Poin paling mengguncang dari Why Democracies Die adalah bahwa keruntuhan demokrasi bukanlah bencana alam; ia adalah hasil dari serangkaian pilihan sadar—baik oleh elite maupun rakyat biasa. Demokrasi bisa mati justru karena rakyat memilih pemimpin yang menggerogotinya, entah karena marah pada sistem lama, tergoda janji perubahan cepat, atau terpesona pada figur yang “berani melawan arus.”

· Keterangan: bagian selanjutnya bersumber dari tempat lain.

(* ===== verification/RunStoreS3.v ===== *)
(** * The S3 run store ([control/s3_run_store.py])

    Runs, attempts and idempotency claims as objects of one bucket: every write
    is conditional on the object being absent or on the entity tag the caller
    read, and a creation interrupted between its two objects is completed by
    whoever finds the first. *)

From S2P Require Import Prelude Regex PyStr Sha256 PyTime Json JsonParse JsonRead Base64 Identifiers PhysicalPlan Graph Orchestration RunCodec RunTransition Contract ObjectStore.

Local Open Scope string_scope.
Local Open Scope Z_scope.
Local Open Scope list_scope.

Definition RUN_IDEMPOTENCY_SCHEMA : string := "io.dander.control.run-idempotency/v1".
Definition MUTATION_IDEMPOTENCY_SCHEMA : string := "io.dander.control.mutation-idempotency/v1".
Definition S3_MAX_IDEMPOTENCY_BYTES : Z := MAX_RUN_BYTES + 64 * 1024.
Definition S3_MAX_MUTATION_BYTES : Z := 16 * 1024.

Definition s3_corrupt (b : bool) (m : string) : result unit := reject_if b RunStoreCorruptionError m.
Definition s3_conflict {W A} (m : string) : M W A := raiseM RunStoreConflictError m.

(** ** The binding ([S3RunStore.__init__]) *)

Definition S3_PREFIX : re :=
  Cat (Cls alnum) (Cat (Upto (Cls (either alnum (one_of "._/-"))) 510) (Cls alnum)).
Definition GENERAL_PURPOSE_BUCKET : re :=
  Cat (Cls lower_digit) (Cat (between 1 61 (Cls (either lower_digit (one_of ".-")))) (Cls lower_digit)).
Definition EXPECTED_OWNER : re := exactly 12 (Cls digit).

Record S3RunStore : Type := { ss_bucket : string; ss_prefix : string; ss_owner : option string }.

Definition endswith (suffix s : string) : bool :=
  bool_decide (drop (String.length s - String.length suffix) (chars s) = chars suffix).

(** [s.strip("/")]. *)
Fixpoint lstrip_char (c : ascii) (l : list ascii) : list ascii :=
  match l with [] => [] | d :: l' => if Ascii.eqb d c then lstrip_char c l' else l end.
Definition strip_char (c : ascii) (s : string) : string :=
  of_chars (rev (lstrip_char c (rev (lstrip_char c (chars s))))).

(** The client is the one given; the default client is built by the library. *)
Definition new_s3_run_store (bucket prefix : string) (expected_bucket_owner : option string) (timeout_positive : bool)
    : result S3RunStore :=
  _ ← s3_corrupt (negb (fullmatch GENERAL_PURPOSE_BUCKET bucket) || contains ".." bucket || contains ".-" bucket
                  || contains "-." bucket || endswith "--x-s3" bucket)
        "The S3 run-store binding must name a general-purpose bucket.";
  let prefix := strip_char "/" prefix in
  _ ← s3_corrupt (empty prefix || negb (fullmatch S3_PREFIX prefix)
                  || existsb (fun part => bool_decide (part ∈ [""; "."; ".."])) (split_on "/" prefix))
        "The S3 run-store prefix binding is invalid.";
  _ ← when_some expected_bucket_owner (fun owner =>
        s3_corrupt (negb (fullmatch EXPECTED_OWNER owner)) "The S3 run-store owner binding is invalid.");
  _ ← s3_corrupt (negb timeout_positive) "The S3 run-store timeout is invalid.";
  Ok {| ss_bucket := bucket; ss_prefix := prefix; ss_owner := expected_bucket_owner |}.

(** ** Checks *)

Definition s3_mapping (v : json) : result (list (string * json)) :=
  match v with JObj l => Ok l | _ => raise_ RunStoreCorruptionError "An S3 run-store object is invalid." end.

Definition s3_checked (valid : string -> bool) (m : string) (value : json) : result string :=
  match value with
  | JStr s => if valid s then Ok s else raise_ RunStoreCorruptionError m
  | _ => raise_ RunStoreCorruptionError m
  end.
Definition s3_checked_portable (value : json) (label : string) : result string :=
  s3_checked portable_id ("The S3 run-store " +:+ label +:+ " identifier is invalid.") value.
Definition s3_checked_opaque (value : json) (label : string) : result string :=
  s3_checked opaque_id ("The S3 run-store " +:+ label +:+ " identifier is invalid.") value.
Definition s3_checked_sha256 (value : json) (label : string) : result string :=
  s3_checked is_sha256 ("The S3 run-store " +:+ label +:+ " identity is invalid.") value.

Definition checked_etag (value : option string) : result string :=
  match value with
  | Some e =>
      if empty e || (512 <? py_len e) || has_char newline e
      then raise_ RunStoreCorruptionError "An S3 run-store object has an invalid ETag." else Ok e
  | None => raise_ RunStoreCorruptionError "An S3 run-store object has an invalid ETag."
  end.

(** ** Errors of the client *)

Definition is_not_found (e : client_error) : bool :=
  match ce_code e with
  | Some code => bool_decide (code ∈ ["404"; "NoSuchKey"; "NotFound"])
  | None => bool_decide (ce_status e = Some 404)
  end.

Definition is_conditional_conflict (e : client_error) : bool :=
  match ce_code e with
  | Some code =>
      bool_decide (code ∈ ["404"; "409"; "412"; "ConditionalRequestConflict"; "NoSuchKey"; "NotFound"; "PreconditionFailed"])
  | None => match ce_status e with Some s => bool_decide (s ∈ [404; 409; 412]) | None => false end
  end.

(** ** Idempotency entries *)

Record IdempotencyEntry : Type := {
  ie_environment : string;
  ie_project : string;
  ie_key_sha256 : string;
  ie_run_id : string;
  ie_submission_sha256 : string;
  ie_initial_record : RunRecord;
}.

Definition entry_fields (e : IdempotencyEntry) (initial : json) : list (string * json) :=
  [("schema", JStr RUN_IDEMPOTENCY_SCHEMA); ("environment", JStr (ie_environment e));
   ("project", JStr (ie_project e)); ("key_sha256", JStr (ie_key_sha256 e)); ("run_id", JStr (ie_run_id e));
   ("submission_sha256", JStr (ie_submission_sha256 e)); ("initial_record", initial)].
Definition entry_json (e : IdempotencyEntry) (initial : json) : json := JObj (entry_fields e initial).

(** [json.loads] is applied to text that [json.dumps] wrote. *)
Definition serialize_entry (e : IdempotencyEntry) : result (list Z) :=
  data ← serialize_run_record (ie_initial_record e);
  initial ← json_loads data;
  Ok (canonical_json (entry_json e initial)).

Definition deserialize_entry (data : list Z) : result IdempotencyEntry :=
  reading RunStoreCorruptionError "An S3 run idempotency object is invalid." (
    _ ← s3_corrupt (bool_decide (data = []) || (S3_MAX_IDEMPOTENCY_BYTES <? Z.of_nat (length data)))
          "An S3 run idempotency object exceeds its bound.";
    raw ← json_loads data;
    values ← s3_mapping raw;
    _ ← s3_corrupt (negb (schema_in [RUN_IDEMPOTENCY_SCHEMA] values)) "An S3 run idempotency object is invalid.";
    initial ← field "initial_record" values;
    environment ← (v ← field "environment" values; s3_checked_portable v "environment");
    project ← (v ← field "project" values; s3_checked_portable v "project");
    key_sha256 ← (v ← field "key_sha256" values; s3_checked_sha256 v "idempotency key");
    run_id ← (v ← field "run_id" values; s3_checked_opaque v "run");
    submission_sha256 ← (v ← field "submission_sha256" values; s3_checked_sha256 v "submission");
    initial_record ← deserialize_run_record (canonical_json initial);
    let entry := {| ie_environment := environment; ie_project := project; ie_key_sha256 := key_sha256;
                    ie_run_id := run_id; ie_submission_sha256 := submission_sha256;
                    ie_initial_record := initial_record |} in
    _ ← s3_corrupt
          (negb (bool_decide (rr_environment initial_record = environment))
           || negb (bool_decide (rr_project initial_record = project))
           || negb (bool_decide (rr_idempotency_key_sha256 initial_record = key_sha256))
           || negb (bool_decide (rr_run_id initial_record = run_id))
           || negb (bool_decide (rr_submission_sha256 initial_record = submission_sha256)))
          "An S3 run idempotency object is inconsistent.";
    _ ← s3_corrupt (negb (bool_decide (data = canonical_json (entry_json entry initial))))
          "An S3 run idempotency object is not canonical.";
    Ok entry).

Record MutationEntry : Type := {
  me_key_sha256 : string;
  me_operation : string;
  me_run_id : string;
  me_result : list (string * json);
}.

Definition mutation_fields (e : MutationEntry) : list (string * json) :=
  [("schema", JStr MUTATION_IDEMPOTENCY_SCHEMA); ("key_sha256", JStr (me_key_sha256 e));
   ("operation", JStr (me_operation e)); ("run_id", JStr (me_run_id e)); ("result", JObj (me_result e))].
Definition serialize_mutation (e : MutationEntry) : list Z := canonical_json (JObj (mutation_fields e)).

Levitsky dan Ziblatt menggarisbawahi empat tanda bahaya pada politisi yang berpotensi menjadi penggali kubur demokrasi: menolak atau meremehkan aturan main demokrasi, menyangkal legitimasi lawan politik, mendorong atau membenarkan kekerasan, serta menunjukkan kecenderungan membatasi kebebasan sipil. Masalahnya, tanda-tanda ini sering diabaikan saat pemimpin tersebut berada di pihak kita. Kita memberi mereka cek kosong dengan keyakinan bahwa mereka hanya akan menggunakannya melawan “musuh”. Padahal, sekali kekuasaan itu terkonsolidasi, siapa pun bisa menjadi targetnya.

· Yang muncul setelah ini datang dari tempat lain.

Lemma read_held name max_bytes : 0 <= max_bytes -> held (fun _ => True) (read_object self name max_bytes) (found name) read_error.
Proof.
  intros Hm. unfold read_object. generalize 3%nat. intros tries. induction tries as [|n IH]; cbn [read_object_at]; [by apply held_raise|].
  eapply held_bind; [apply head_held|]. intros [h|]; [|by apply held_ret].
  apply held_pure; [apply s3_corrupt_raises|intros u _]. eapply held_bind.
  - apply (held_read _ (get_effect name (oh_etag h) max_bytes) (fun a s => forall r, a = Answered r -> forall t, checked_etag (gr_etag r) = Ok t -> t = oh_etag h /\
      (owned name -> exists v, v ∈ versions s.1 name /\ vr_etag v = t /\
        forall str, gr_body r = Some str -> delivers (take (Z.to_nat (max_bytes + 1)) (vr_data v)) str)));
      [|apply (get_object_law _ _ _ _ svc)|].
    + intros a s s' L H r -> t Ht. destruct (H r eq_refl t Ht) as [E Hv]. split; [done|]. intros Ho. destruct (Hv Ho) as (v & Hin & Hr).
      exists v. split; [by eapply lt_versions|done].
    + intros b x a b' _ [-> Ha]. split; [done|]. intros r -> t (Et & _)%checked_etag_some.
      destruct Ha as (v & Hc & Htag & Hg & Hd). rewrite Hg in Et. injection Et as <-. split; [done|]. intros _. exists v.
      split; [by apply current_version|done].
  - intros [r|e].
    + apply held_pure; [apply checked_etag_raises|intros t Ht]. destruct (negb _) eqn:Et.
      * apply held_any, IH.
      * apply negb_bool_decide_false in Et. destruct (gr_body r) as [str|] eqn:Eb; [|by apply held_raise].
        apply held_pure; [apply drain_raises|intros d Hd]. apply held_ret. intros s _ H d' t' [= <- <-].
        destruct (H r eq_refl t Ht) as [<- Hv]. pose proof (checked_etag_some _ _ Ht) as [_ Hc]. split; [exact Hc|].
        intros Ho. destruct (Hv Ho) as (v & Hin & Hvt & Hdel). exists v. split_and!; try done. symmetry.
        by eapply drain_ok; [exact Hm|by apply Hdel|].
    + destruct (is_conditional_conflict e); [|by apply held_raise]. apply held_any, IH.
Qed.

(** ** Writing an object *)

Definition write_condition (expected : option string) : precondition :=
  match expected with Some e => IfMatch e | None => IfNoneMatch end.

Lemma write_held (P : shared -> Prop) name data expected (Q : string -> shared -> Prop) :
  Lasting P -> (forall e, Lasting (Q e)) ->
  (forall b x etag, good (b, x) -> P (b, x) -> condition b name (write_condition expected) -> etag_of b name data etag ->
     let s' := (put_version name (Version data etag) b, x) in good s' /\ later (b, x) s' /\ Q etag s') ->
  held P (write_object self name data expected)
    (fun t s => Q t s /\ checked_etag (Some t) = Ok t /\ blank t = false) read_error.
Proof.
  intros HP HQ Heff. unfold write_object. apply held_pure.
  { destruct expected; [|done]. apply raises_bind; [apply checked_etag_raises|done]. }
  intros c Hc. assert (c = write_condition expected) as ->.
  { destruct expected as [e|]; [|by injection Hc as <-]. apply bind_ok in Hc as (t & (Ht & _)%checked_etag_some & [= <-]). by injection Ht as <-. }
  eapply held_bind.
  - apply (held_request _ _ (put_effect name data (write_condition expected)) (fun a s => forall o, a = Answered o -> exists t, o = Some t /\ Q t s /\ blank t = false));
      [exact HP|apply _|apply (put_law _ _ _ _ svc)|].
    intros b x [o|e] b' G Hp He.
    + destruct He as (t & -> & Hcond & Ht & ->). destruct (Heff b x t G Hp Hcond Ht) as (G' & L & HQt). split_and!; try done.
      intros o [= <-]. exists t. split_and!; try done. apply Ht.
    + destruct He as [->|(t & Hcond & Ht & ->)]; [by split_and!|].
      destruct (Heff b x t G Hp Hcond Ht) as (G' & L & HQt). done.
  - intros [o|e].
    + apply held_lift; [|apply checked_etag_raises]. intros t s (-> & Ht)%checked_etag_some _ H.
      destruct (H _ eq_refl) as (t' & [= <-] & HQt & Hb). done.
    + destruct (is_conditional_conflict e); by apply held_raise.
Qed.

(** ** The operations *)

Lemma owned_run i : owned (run_name self i).
Proof. left. by exists i. Qed.
Lemma owned_attempt i a : owned (attempt_path self i a).
Proof. right. left. by exists i, a. Qed.
Lemma owned_entry e p k : owned (idempotency_path self e p k).
Proof. right. right. by exists e, p, k. Qed.

(** The snapshot a caller may hold of run [i]. *)
Definition snapshot_of (i : string) (o : option StoredRun) (s : shared) : Prop :=
  forall st, o = Some st -> genuine (shared_view s) st /\ rr_run_id (st_record st) = i.
#[export] Instance lasting_snapshot i o : Lasting (snapshot_of i o).
Proof. intros s s' L H st E. destruct (H st E) as [Hg Hi]. split; [|done]. by eapply genuine_stable; [exact (lt_view _ _ L)|]. Qed.

Lemma s3_get_held i : held (fun _ => True) (s3_get self i) (snapshot_of i) read_error.
Proof.
  unfold s3_get. apply held_pure; [apply s3_checked_raises|]. intros i' [-> _]%s3_checked_ok.
  eapply held_bind; [apply read_held; done|]. intros [[d t]|]; [|by apply held_ret].
  apply held_pure.
  { pose proof (run_record_raises d) as H. destruct (deserialize_run_record d) as [r|e]; [done|]. cbn [map_error raises] in *. by rewrite H. }
  intros r Hr. apply held_pure; [apply s3_corrupt_raises|]. intros [] Hi. apply reject_if_tt, negb_bool_decide_false in Hi.
  assert (deserialize_run_record d = Ok r) as Hd.
  { destruct (deserialize_run_record d) as [r'|e]; cbn [map_error] in Hr; [congruence|]. by destruct (catches _ e). }
  intros w Hw Hg Hf. destruct (Hf d t eq_refl) as [Ht Hv]. destruct (Hv (owned_run i)) as (v & Hin & <- & <-).
  pose proof (bo_blank _ (proj1 Hg) _ _ Hin) as Hb. rewrite lift_bind, (tag_is_revision r _ Ht Hb).
  split; [done|split; [reflexivity|]]. intros st [= <-]. split; [|done]. by apply (version_snapshot _ i).
Qed.

(** What stands behind a run in the hands of a claimant. *)
Definition claimed_run (e : IdempotencyEntry) (st : StoredRun) (s : shared) : Prop :=
  genuine (shared_view s) st /\ run_scope (st_record st) = entry_scope e /\ rr_run_id (st_record st) = ie_run_id e /\
  evolves (ie_initial_record e) (st_record st).
#[export] Instance lasting_claimed e st : Lasting (claimed_run e st).
Proof. intros s s' L (Hg & H). split; [|done]. by eapply genuine_stable; [exact (lt_view _ _ L)|]. Qed.

(** The entry of its scope. *)
Definition stands (e : IdempotencyEntry) (s : shared) : Prop := entry_at s.1 (entry_scope e) = Some e /\ entry_value e.
#[export] Instance lasting_stands e : Lasting (stands e).
Proof. intros s s' L [H Hv]. split; [by eapply lt_entries|done]. Qed.

Lemma validated_claim e st s : good s -> stands e s -> snapshot_of (ie_run_id e) (Some st) s ->
  s3_validate_snapshot_replay e (st_record st) = Ok tt -> claimed_run e st s.
Proof.
  intros [Hb _] [He _] Hst H. destruct (Hst st eq_refl) as [Hg Hi]. unfold s3_validate_snapshot_replay, s3_corrupt in H.
  apply reject_if_tt in H. rewrite !orb_false_iff, !negb_bool_decide_false in H. destruct H as [[[[_ E1] E2] E3] _].
  assert (run_scope (st_record st) = entry_scope e) as Hs by (unfold run_scope, entry_scope; congruence).
  destruct (snapshot_claimed s.1 st Hb Hg) as (e' & He' & Hev). rewrite Hs, He in He'. injection He' as <-. done.
Qed.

Baca Juga: Resensi Buku Age of Empire: 1875–1914: Sihir Kekuasaan dan Darah Koloni

Buku ini tidak berakhir dengan pesimisme mutlak. Ia menawarkan jalan keluar: menghidupkan kembali norma-norma politik, membangun kembali toleransi, dan memperkuat lembaga demokrasi. Namun Levitsky dan Ziblatt realistis: semua itu memerlukan kesadaran kolektif. Demokrasi tidak akan bertahan hanya dengan prosedur pemilu; ia memerlukan budaya politik yang menganggap lawan sebagai bagian dari permainan, bukan ancaman yang harus dilenyapkan.

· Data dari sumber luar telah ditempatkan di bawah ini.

(** An answered mutation is recorded with its answer. *)
Lemma create_recorded p g d k v r v' : create_spec p g d k v (Ok r) v' ->
  exists c o, create_inputs p g d k = Ok c /\ vg_outcomes v' (p, "create", k) = Some o /\
    replay_record o (create_fingerprint p g (cg_content_sha256 c)) = Ok r.
Proof.
  unfold create_spec. destruct (create_inputs _ _ _ _) as [c|e]; [|by intros [[=] _]]. intros Hs. exists c.
  destruct (vg_outcomes v _) as [o|] eqn:E.
  - destruct Hs as [Hsame Hr]. exists o. split; [done|]. split; [by rewrite <- (proj2 Hsame)|].
    destruct Hr as [<-|(a & _ & _ & [=])]. done.
  - destruct (_ !! _); [by destruct Hs as [_ [=]]|]. destruct Hs as (r' & [= <-] & _ & _ & Hb & _).
    eexists. split; [done|]. split; [exact Hb|]. unfold replay_record. cbn. by rewrite bool_decide_true.
Qed.

Lemma delete_recorded p g x k v r v' : delete_spec p g x k v (Ok r) v' ->
  exists o, delete_inputs p g x k = Ok tt /\ vg_outcomes v' (p, "delete", k) = Some o /\
    replay_receipt o (delete_fingerprint p g x) = Ok r.
Proof.
  unfold delete_spec. destruct (delete_inputs _ _ _ _) as [[]|e]; [|by intros [[=] _]]. intros Hs.
  destruct (vg_outcomes v _) as [o|] eqn:E.
  - destruct Hs as [Hsame Hr]. exists o. split; [done|]. split; [by rewrite <- (proj2 Hsame)|].
    destruct Hr as [<-|(a & _ & _ & [=])]. done.
  - destruct (_ !! _); [|by destruct Hs as [_ [=]]]. destruct (bool_decide _); [|by destruct Hs as [_ [=]]].
    destruct Hs as (r' & [= <-] & _ & _ & _ & _ & _ & Hb & _).
    eexists. split; [done|]. split; [exact Hb|]. unfold replay_receipt. cbn. by rewrite bool_decide_true.
Qed.

(** An answer, or the store broke down; nothing changed. *)
Definition answered {A} (v : graph_view) (answer res : result A) (v' : graph_view) : Prop :=
  same v v' /\ (res = answer \/ exists e, res = Raise e /\ (exn_cls e = GraphStoreError \/ exn_cls e = GraphStoreCorruptionError)).

Lemma replays_answered {A} (spec : graph_view -> result A -> graph_view -> Prop) outcome_graph answer graph v res v' :
  (forall res v', spec v res v' -> same v v' /\ replays outcome_graph answer graph res) ->
  (forall a, answer = Ok a -> outcome_graph a = graph) ->
  spec v res v' \/ breakdown spec v res v' -> answered v answer res v'.
Proof.
  intros Hspec Hg [Hs|(e & -> & He & [Hs|(a & Hs)])].
  - destruct (Hspec _ _ Hs) as [Hsame [->|(a & Ha & Hn & _)]]; [by split; [|left]|]. by destruct Hn; apply Hg.
  - split; [done|right]. eauto.
  - destruct (Hspec _ _ Hs) as [Hsame _]. split; [done|right]. eauto.
Qed.

Section Clients.
Context {W : Type} {HS : GraphStore document W} {L : GraphStoreLaws W}.

Lemma create_again p g d k c o w res w' :
  create_inputs p g d k = Ok c -> vg_outcomes (gs_view w) (p, "create", k) = Some o -> gs_ok w ->
  (forall r, replay_record o (create_fingerprint p g (cg_content_sha256 c)) = Ok r -> gd_graph r = g) ->
  create_graph p g d k w = (res, w') ->
  exists v, meanwhile (gs_view w) v /\
    answered v (replay_record o (create_fingerprint p g (cg_content_sha256 c))) res (gs_view w').
Proof.
  intros Hin Ho Hok Hg Hrun. pose proof (keeps_create _ _ _ gs_keeps p g d k w Hok) as Hlaw. rewrite Hrun in Hlaw.
  destruct Hlaw as (_ & v & Hv & Hs). exists v. split; [done|]. apply (meanwhile_remembers _ _ Hv) in Ho.
  eapply replays_answered; [|exact Hg|exact Hs]. intros res0 v' Hs'. unfold create_spec in Hs'. by rewrite Hin, Ho in Hs'.
Qed.

Lemma delete_again p g x k o w res w' :
  delete_inputs p g x k = Ok tt -> vg_outcomes (gs_view w) (p, "delete", k) = Some o -> gs_ok w ->
  (forall r, replay_receipt o (delete_fingerprint p g x) = Ok r -> dr_graph r = g) ->
  delete_graph p g x k w = (res, w') ->
  exists v, meanwhile (gs_view w) v /\ answered v (replay_receipt o (delete_fingerprint p g x)) res (gs_view w').
Proof.
  intros Hin Ho Hok Hg Hrun. pose proof (keeps_delete _ _ _ gs_keeps p g x k w Hok) as Hlaw. rewrite Hrun in Hlaw.
  destruct Hlaw as (_ & v & Hv & Hs). exists v. split; [done|]. apply (meanwhile_remembers _ _ Hv) in Ho.
  eapply replays_answered; [|exact Hg|exact Hs]. intros res0 v' Hs'. unfold delete_spec in Hs'. by rewrite Hin, Ho in Hs'.
Qed.

Lemma created_recorded p g d k w r w' : gs_ok w -> create_graph p g d k w = (Ok r, w') ->
  exists c o, create_inputs p g d k = Ok c /\ vg_outcomes (gs_view w') (p, "create", k) = Some o /\
    replay_record o (create_fingerprint p g (cg_content_sha256 c)) = Ok r.
Proof.
  intros Hok Hrun. pose proof (keeps_create _ _ _ gs_keeps p g d k w Hok) as Hlaw. rewrite Hrun in Hlaw.
  destruct Hlaw as (_ & v & _ & [Hs|(e & [=] & _)]). by eapply create_recorded.
Qed.

Lemma deleted_recorded p g x k w r w' : gs_ok w -> delete_graph p g x k w = (Ok r, w') ->
  exists o, delete_inputs p g x k = Ok tt /\ vg_outcomes (gs_view w') (p, "delete", k) = Some o /\
    replay_receipt o (delete_fingerprint p g x) = Ok r.
Proof.
  intros Hok Hrun. pose proof (keeps_delete _ _ _ gs_keeps p g x k w Hok) as Hlaw. rewrite Hrun in Hlaw.
  destruct Hlaw as (_ & v & _ & [Hs|(e & [=] & _)]). by eapply delete_recorded.
Qed.

Lemma replay_fingerprint (o : string * outcome document) fp r : replay_record o fp = Ok r -> o.1 = fp.
Proof. unfold replay_record. destruct (o.2); [|done]. by case_bool_decide. Qed.
Lemma replay_other (o : string * outcome document) fp : o.1 <> fp -> replay_record o fp = replay_conflict.
Proof. intros Hn. unfold replay_record. destruct (o.2); [|done]. by rewrite bool_decide_false. Qed.
Lemma receipt_fingerprint (o : string * outcome document) fp r : replay_receipt o fp = Ok r -> o.1 = fp.
Proof. unfold replay_receipt. destruct (o.2); [done|]. by case_bool_decide. Qed.
Lemma receipt_other (o : string * outcome document) fp : o.1 <> fp -> replay_receipt o fp = replay_conflict.
Proof. intros Hn. unfold replay_receipt. destruct (o.2); [done|]. by rewrite bool_decide_false. Qed.

(** C16: a mutation with an idempotency key takes effect once.  In every store that
    keeps the contract, after a create (a delete) was answered, and whatever other
    clients did since - the graph may have been replaced or deleted - repeating
    the request answers the very same record (receipt) and changes nothing, unless
    the store breaks down; using the key of a create (of a delete) for a create
    (a delete) with another fingerprint - of another graph or content, of another
    graph or revision - is refused as a conflict and changes nothing either. *)
Theorem keyed_mutations_once :
  (forall p g d k w1 r w1' w2 res w2', gs_ok w1 -> create_graph p g d k w1 = (Ok r, w1') -> gd_graph r = g ->
     meanwhile (gs_view w1') (gs_view w2) -> gs_ok w2 -> create_graph p g d k w2 = (res, w2') ->
     exists v, meanwhile (gs_view w2) v /\ answered v (Ok r) res (gs_view w2')) /\
  (forall p g x k w1 r w1' w2 res w2', gs_ok w1 -> delete_graph p g x k w1 = (Ok r, w1') -> dr_graph r = g ->
     meanwhile (gs_view w1') (gs_view w2) -> gs_ok w2 -> delete_graph p g x k w2 = (res, w2') ->
     exists v, meanwhile (gs_view w2) v /\ answered v (Ok r) res (gs_view w2')) /\
  (forall p g g' d d' c c' k w1 r w1' w2 res w2', gs_ok w1 -> create_graph p g d k w1 = (Ok r, w1') ->
     create_inputs p g d k = Ok c -> create_inputs p g' d' k = Ok c' ->
     create_fingerprint p g' (cg_content_sha256 c') <> create_fingerprint p g (cg_content_sha256 c) ->
     meanwhile (gs_view w1') (gs_view w2) -> gs_ok w2 -> create_graph p g' d' k w2 = (res, w2') ->
     exists v, meanwhile (gs_view w2) v /\ answered v replay_conflict res (gs_view w2')) /\
  (forall p g g' x x' k w1 r w1' w2 res w2', gs_ok w1 -> delete_graph p g x k w1 = (Ok r, w1') ->
     delete_inputs p g' x' k = Ok tt -> delete_fingerprint p g' x' <> delete_fingerprint p g x ->
     meanwhile (gs_view w1') (gs_view w2) -> gs_ok w2 -> delete_graph p g' x' k w2 = (res, w2') ->
     exists v, meanwhile (gs_view w2) v /\ answered v replay_conflict res (gs_view w2')).
Proof.
  split_and!.
  - intros p g d k w1 r w1' w2 res w2' Hok Hrun Hg Hm Hok2 Hrun2.
    destruct (created_recorded _ _ _ _ _ _ _ Hok Hrun) as (c & o & Hin & Ho & Hr). rewrite <- Hr.
    eapply create_again; [done|by apply (meanwhile_remembers _ _ Hm)|done|intros r'; rewrite Hr; by intros [= <-]|done].
  - intros p g x k w1 r w1' w2 res w2' Hok Hrun Hg Hm Hok2 Hrun2.
    destruct (deleted_recorded _ _ _ _ _ _ _ Hok Hrun) as (o & Hin & Ho & Hr). rewrite <- Hr.
    eapply delete_again; [done|by apply (meanwhile_remembers _ _ Hm)|done|intros r'; rewrite Hr; by intros [= <-]|done].
  - intros p g g' d d' c c' k w1 r w1' w2 res w2' Hok Hrun Hin Hin' Hfp Hm Hok2 Hrun2.
    destruct (created_recorded _ _ _ _ _ _ _ Hok Hrun) as (c0 & o & Hin0 & Ho & Hr).
    rewrite Hin in Hin0. injection Hin0 as <-. apply replay_fingerprint in Hr.
    rewrite <- (replay_other o (create_fingerprint p g' (cg_content_sha256 c'))) by congruence.
    eapply create_again; [done|by apply (meanwhile_remembers _ _ Hm)|done| |done].
    rewrite replay_other by congruence. done.
  - intros p g g' x x' k w1 r w1' w2 res w2' Hok Hrun Hin' Hfp Hm Hok2 Hrun2.
    destruct (deleted_recorded _ _ _ _ _ _ _ Hok Hrun) as (o & _ & Ho & Hr). apply receipt_fingerprint in Hr.
    rewrite <- (receipt_other o (delete_fingerprint p g' x')) by congruence.
    eapply delete_again; [done|by apply (meanwhile_remembers _ _ Hm)|done| |done].
    rewrite receipt_other by congruence. done.
Qed.
End Clients.
End Contract.
Arguments graph_view document : clear implicits.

Mereka menutup dengan peringatan halus: demokrasi mati bukan karena rakyatnya tidak mencintainya, tapi karena mereka membiarkan rasa takut, marah, dan dendam mengambil alih. Dan saat itu terjadi, rakyat justru akan mengantar demokrasi ke kuburnya—dengan tepuk tangan, bukan protes.

Penutup

Pada akhirnya, Why Democracies Die bukan sekadar buku analisis politik; ia adalah cermin yang memantulkan wajah kita sendiri, sebagai warga negara. Levitsky dan Ziblatt memaksa kita untuk melihat bahwa menjaga demokrasi bukan tugas segelintir politisi atau lembaga hukum, tetapi tanggung jawab kolektif yang dimulai dari pilihan sehari-hari: bagaimana kita berbicara tentang lawan politik, bagaimana kita mengonsumsi berita, bagaimana kita merespons janji-janji yang terdengar manis tapi mengandung racun.

Baca Juga: Resensi Buku Guns, Germs, and Steel: Menyingkap Peta Kemenangan dan Membaca Ulang Guns, Germs, and Steel (1997)

Mereka mengingatkan bahwa demokrasi bukan benda mati yang bisa kita simpan di lemari konstitusi; ia adalah makhluk hidup yang harus diberi makan norma, kepercayaan, dan toleransi. Setiap kali kita menutup mata terhadap pelanggaran aturan hanya karena dilakukan oleh pihak yang kita dukung, kita sedang memberi pupuk pada benih otoritarianisme. Setiap kali kita bertepuk tangan untuk kebijakan yang membungkam lawan demi “stabilitas”, kita sedang menggali kubur bagi kebebasan kita sendiri.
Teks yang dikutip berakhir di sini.